What is being asked
Please copy every line of the data in which the string "Returns" appears.

--- Data records ---

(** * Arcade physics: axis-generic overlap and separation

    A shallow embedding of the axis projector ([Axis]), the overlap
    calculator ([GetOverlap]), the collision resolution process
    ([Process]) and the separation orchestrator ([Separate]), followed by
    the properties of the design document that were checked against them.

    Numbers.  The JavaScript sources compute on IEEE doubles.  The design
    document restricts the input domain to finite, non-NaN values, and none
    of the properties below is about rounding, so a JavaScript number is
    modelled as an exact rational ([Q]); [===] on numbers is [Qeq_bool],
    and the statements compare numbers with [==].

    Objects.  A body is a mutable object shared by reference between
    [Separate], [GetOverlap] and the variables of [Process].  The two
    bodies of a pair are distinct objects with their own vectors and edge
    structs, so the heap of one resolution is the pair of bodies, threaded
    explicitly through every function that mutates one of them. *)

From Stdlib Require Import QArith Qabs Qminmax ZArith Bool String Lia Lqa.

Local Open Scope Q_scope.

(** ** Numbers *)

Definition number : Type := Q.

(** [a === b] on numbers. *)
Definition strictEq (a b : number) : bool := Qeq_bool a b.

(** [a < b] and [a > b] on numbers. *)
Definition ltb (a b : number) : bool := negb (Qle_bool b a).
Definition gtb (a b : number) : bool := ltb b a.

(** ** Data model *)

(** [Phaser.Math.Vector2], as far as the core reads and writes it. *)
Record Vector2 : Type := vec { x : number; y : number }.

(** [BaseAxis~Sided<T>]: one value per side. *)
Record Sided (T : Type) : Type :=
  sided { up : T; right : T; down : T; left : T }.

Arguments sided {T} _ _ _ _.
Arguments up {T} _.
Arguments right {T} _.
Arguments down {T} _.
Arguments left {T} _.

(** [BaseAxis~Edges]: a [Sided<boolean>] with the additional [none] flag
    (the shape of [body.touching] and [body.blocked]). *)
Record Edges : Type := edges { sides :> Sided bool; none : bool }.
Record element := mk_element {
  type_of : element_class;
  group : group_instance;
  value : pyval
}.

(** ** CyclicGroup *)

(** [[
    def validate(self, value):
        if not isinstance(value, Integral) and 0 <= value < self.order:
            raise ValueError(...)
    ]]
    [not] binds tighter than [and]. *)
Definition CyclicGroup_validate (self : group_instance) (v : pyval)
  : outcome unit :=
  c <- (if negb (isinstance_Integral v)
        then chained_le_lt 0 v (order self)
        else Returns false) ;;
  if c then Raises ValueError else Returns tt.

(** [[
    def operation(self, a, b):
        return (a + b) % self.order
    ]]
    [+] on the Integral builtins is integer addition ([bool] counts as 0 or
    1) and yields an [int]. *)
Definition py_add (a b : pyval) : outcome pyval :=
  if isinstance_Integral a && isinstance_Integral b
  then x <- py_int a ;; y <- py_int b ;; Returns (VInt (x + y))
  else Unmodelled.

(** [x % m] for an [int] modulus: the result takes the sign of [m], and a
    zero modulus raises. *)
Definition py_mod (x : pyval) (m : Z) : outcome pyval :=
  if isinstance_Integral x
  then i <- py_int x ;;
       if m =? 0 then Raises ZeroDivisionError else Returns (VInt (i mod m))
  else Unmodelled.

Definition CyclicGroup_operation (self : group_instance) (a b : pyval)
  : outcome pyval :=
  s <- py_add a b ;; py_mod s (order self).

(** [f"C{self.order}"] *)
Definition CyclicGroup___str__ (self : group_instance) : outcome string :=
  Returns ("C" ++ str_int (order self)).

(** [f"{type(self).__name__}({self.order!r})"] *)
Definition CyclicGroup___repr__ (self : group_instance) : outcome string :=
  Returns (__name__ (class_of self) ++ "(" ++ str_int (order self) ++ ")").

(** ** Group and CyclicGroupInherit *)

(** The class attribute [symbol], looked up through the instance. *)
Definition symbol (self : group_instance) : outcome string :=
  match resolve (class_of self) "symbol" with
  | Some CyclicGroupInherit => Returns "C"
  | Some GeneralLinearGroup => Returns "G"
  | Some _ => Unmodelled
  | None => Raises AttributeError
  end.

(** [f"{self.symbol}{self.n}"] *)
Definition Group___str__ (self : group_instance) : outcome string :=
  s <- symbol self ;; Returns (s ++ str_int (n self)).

---

Response
        else Returns false) ;;
  if c then Raises ValueError else Returns tt.
  then x <- py_int a ;; y <- py_int b ;; Returns (VInt (x + y))
       if m =? 0 then Raises ZeroDivisionError else Returns (VInt (i mod m))
  Returns ("C" ++ str_int (order self)).
  Returns (__name__ (class_of self) ++ "(" ++ str_int (order self) ++ ")").
  | Some CyclicGroupInherit => Returns "C"
  | Some GeneralLinearGroup => Returns "G"
  s <- symbol self ;; Returns (s ++ str_int (n self)).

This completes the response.